Nothing outside the stretch is wanted. Repeat exactly the lines of the listing below from the one that contains "Definition afterExistence (hc" through the one that contains "intros Hw Hapi", both ends included.

= Beginning of Section =

(** One category that turns [P] into [R], and several that keep [P]. *)
Lemma fine_stage c rest s wn st (P R : HealthChecker → Prop) :
  enabled c = false → P (checker st) → (ID c ∉ ids → ∀ hc, P hc → R hc) →
  (ID c ∈ ids → ends R (runCheckers w (enable c) (checkers c) s wn st)) →
  (∀ s wn st', R (checker st') → fine rest s wn st') → fine (enable c :: rest) s wn st.
Proof.
  intros Hc HP Hno Hyes Hrest. apply (runCategories_cons w _ _ _ _ _ P R); [done| | |done]; rewrite enable_enabled by done.
  - intros hc Hhc Hin%bool_decide_eq_false. by apply Hno.
  - intros Hin%bool_decide_eq_true. rewrite enable_checkers. by apply Hyes.
Qed.
Lemma fine_keep cs rest s wn st (P : HealthChecker → Prop) :
  Forall (λ c, Forall (safeChecker P) (checkers c)) cs → P (checker st) →
  (∀ s wn st', P (checker st') → fine rest s wn st') → fine ((enable <$> cs) ++ rest) s wn st.
Proof.
  intros Hcs. revert s wn st. induction Hcs as [|c cs Hc Hcs IH]; intros s wn st HP Hrest; [by apply Hrest|].
  apply (runCategories_cons w _ _ _ _ _ P P); [done|done| |intros; by apply IH].
  intros _. rewrite enable_checkers. by apply runCheckers_safe.
Qed.

Lemma api_stage s wn st : ends knowsVersion (runCheckers w (enable (kubernetesAPICategory version)) (checkers (kubernetesAPICategory version)) s wn st).
Proof.
  eapply runCheckers_upgrade; [done|done|done|apply upgrades_client|done|]. intros s1 wn1 st1 Hx1.
  eapply runCheckers_upgrade; [done|done|done|apply upgrades_version|done|]. intros s2 wn2 st2 Hx2.
  apply runCheckers_safe; [done|constructor|done].
Qed.
Lemma existence_stage d s wn st : knowsVersion (checker st) →
  ends knowsConfig (runCheckers w (enable (existenceCategory version d)) (checkers (existenceCategory version d)) s wn st).
Proof.
  intros Hst. eapply runCheckers_upgrade; [done|done|done|apply upgrades_config|done|].
  intros s1 wn1 st1 Hx1. apply runCheckers_safe; [done|apply existence_safe|done].
Qed.
Lemma identity_stage s wn st P : invariant P → P (checker st) →
  ends P (runCheckers w (enable (identityCategory version)) (checkers (identityCategory version)) s wn st).
Proof.
  intros HP Hst. eapply runCheckers_upgrade; [done|done|done|exact (upgrades_issuer P HP)|done|].
  intros s1 wn1 st1 Hx1.
  destruct (runCheckers_safe w Hw (enable (identityCategory version)) _ s1 wn1 st1 _ (identity_safe P) Hx1) as [Hnc Hc].
  split; [exact Hnc|]. intros s2 wn2 Hx2. by destruct (Hc _ _ Hx2).
Qed.

(** What is known after the control plane's existence was checked, if it was. *)
Definition afterExistence (hc : HealthChecker) : Prop :=
  knowsVersion hc ∧ (LinkerdControlPlaneExistenceChecks ∈ ids → is_Some (linkerdConfig hc)).
Lemma afterExistence_invariant : invariant afterExistence.
Proof. split; intros hc *; intros [Hv HC]; [by destruct Hv|..]; (split; [by apply knowsVersion_invariant|cbn; eauto]). Qed.
End stages.

(** Health checks do not crash.  Whatever else the cluster answers, if its objects are well
    formed, a run whose categories include those of the API, and that of the control plane's
    existence if they include high availability, ends without a crash: every check finds what
    the checks before it were to provide. *)
Lemma run_no_crash w ids options st :
  (∀ i, wellFormed (envAt w i)) → KubernetesAPIChecks ∈ ids →
  (LinkerdHAChecks ∈ ids → LinkerdControlPlaneExistenceChecks ∈ ids) →
  (HealthChecker_RunChecks w (NewHealthChecker version ids options) st).1 ≠ Broken Crashed.
Proof.
  intros Hw Hapi Hha. unfold HealthChecker_RunChecks, NewHealthChecker. change (enableCategories ids) with (fmap (M := list) (enable ids)).
  unfold allCategories. set (d := RetryDeadline options). generalize false at 1. intros wn.
  pose proof knowsVersion_invariant as HV. pose proof (afterExistence_invariant ids) as HA.
  apply (fine_stage w ids _ _ _ _ _ (λ _, True) knowsVersion); [done|done|done|intros _; by apply api_stage|]. intros s1 wn1 st1 Hst1.
  apply (fine_keep w Hw ids [_; _; _]) with (P := knowsVersion); [|done|].
  { apply Forall_cons_2; [by apply version_safe|]. apply Forall_cons_2; [by apply preInstall_safe|]. apply Forall_cons_2; [by apply crd_safe|]. by apply Forall_nil_2. }
  intros s2 wn2 st2 Hst2. apply (fine_stage w ids _ _ _ _ _ knowsVersion (afterExistence ids)); [done|done| | |].
  { intros Hno hc Hhc. split; [done|]. intros Hin. by destruct (Hno Hin). }
  { intros _. destruct (existence_stage w Hw ids d s2 wn2 st2 Hst2) as [Hnc Hc]. split; [exact Hnc|].
    intros s wn' Hx. destruct (Hc _ _ Hx). by split. }
  intros s3 wn3 st3 Hst3. apply (fine_keep w Hw ids [_; _]) with (P := afterExistence ids); [|done|].
  { apply Forall_cons_2; [by apply configs_safe|]. apply Forall_cons_2; [by apply cni_safe|]. by apply Forall_nil_2. }
  intros s4 wn4 st4 Hst4. apply (fine_stage w ids _ _ _ _ _ (afterExistence ids) (afterExistence ids)); [done|done|done|intros _; by apply identity_stage|].
  intros s5 wn5 st5 Hst5. apply (fine_keep w Hw ids [_; _; _; _; _; _]) with (P := afterExistence ids); [|done|].
  { apply Forall_cons_2; [by apply webhooks_safe|]. apply Forall_cons_2; [by apply identityDataPlane_safe|]. apply Forall_cons_2; [by apply versions_safe|].
    apply Forall_cons_2; [by apply controlPlaneVersion_safe|]. apply Forall_cons_2; [by apply controlPlaneProxy_safe|]. apply Forall_cons_2; [by apply dataPlane_safe|]. by apply Forall_nil_2. }
  intros s6 wn6 st6 Hst6. apply (fine_stage w ids _ _ _ _ _ (afterExistence ids) (afterExistence ids)); [done|done|done| |].
  { intros Hin. apply runCheckers_safe; [done| |done]. apply ha_safe; [done|]. intros hc [_ HC]. by apply HC, Hha. }
  intros s7 wn7 st7 Hst7. apply (fine_keep w Hw ids [_]) with (P := afterExistence ids) (rest := []); [|done|done].
  apply Forall_cons_2; [by apply extension_safe|]. by apply Forall_nil_2.
Qed.
End categories.
(* ===== verification/VizStat.v ===== *)
(** The metrics API of the viz extension ([viz/metrics-api]): statistics of workloads, services
    and policy resources, routes, edges, gateways and the lists of pods and services.

    A handler asks the caches of [K8sApi] for the objects and Prometheus for the numbers and
    joins the two.  The parts of objects that [K8sApi] does not have, the dynamic client and the
    parser of label selectors are parameters. *)
From Stdlib Require Import QArith.
From S2P Require Import Prelude GoStd K8s PkgK8s K8sApi VizApi.

#[local] Open Scope string_scope.
#[local] Open Scope list_scope.
#[local] Open Scope Z_scope.
#[local] Open Scope go_scope.

(** * Statistics *)
Record BasicStats := mkBasicStats {
  SuccessCount : Z; FailureCount : Z; LatencyMsP50 : Z; LatencyMsP95 : Z; LatencyMsP99 : Z;
  ActualSuccessCount : Z; ActualFailureCount : Z }.
#[export] Instance BasicStats_eq_dec : EqDecision BasicStats.
Proof. solve_decision. Defined.
Record TcpStats := mkTcpStats { OpenConnections : Z; ReadBytesTotal : Z; WriteBytesTotal : Z }.
#[export] Instance TcpStats_eq_dec : EqDecision TcpStats.
Proof. solve_decision. Defined.
Record ServerStats := mkServerStats { AllowedCount : Z; DeniedCount : Z; Srv : Resource; Route : Resource; Authz : Resource }.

= End of Section =

_Result below_:
Definition afterExistence (hc : HealthChecker) : Prop :=
  knowsVersion hc ∧ (LinkerdControlPlaneExistenceChecks ∈ ids → is_Some (linkerdConfig hc)).
Lemma afterExistence_invariant : invariant afterExistence.
Proof. split; intros hc *; intros [Hv HC]; [by destruct Hv|..]; (split; [by apply knowsVersion_invariant|cbn; eauto]). Qed.
End stages.

(** Health checks do not crash.  Whatever else the cluster answers, if its objects are well
    formed, a run whose categories include those of the API, and that of the control plane's
    existence if they include high availability, ends without a crash: every check finds what
    the checks before it were to provide. *)
Lemma run_no_crash w ids options st :
  (∀ i, wellFormed (envAt w i)) → KubernetesAPIChecks ∈ ids →
  (LinkerdHAChecks ∈ ids → LinkerdControlPlaneExistenceChecks ∈ ids) →
  (HealthChecker_RunChecks w (NewHealthChecker version ids options) st).1 ≠ Broken Crashed.
Proof.
  intros Hw Hapi Hha. unfold HealthChecker_RunChecks, NewHealthChecker. change (enableCategories ids) with (fmap (M := list) (enable ids)).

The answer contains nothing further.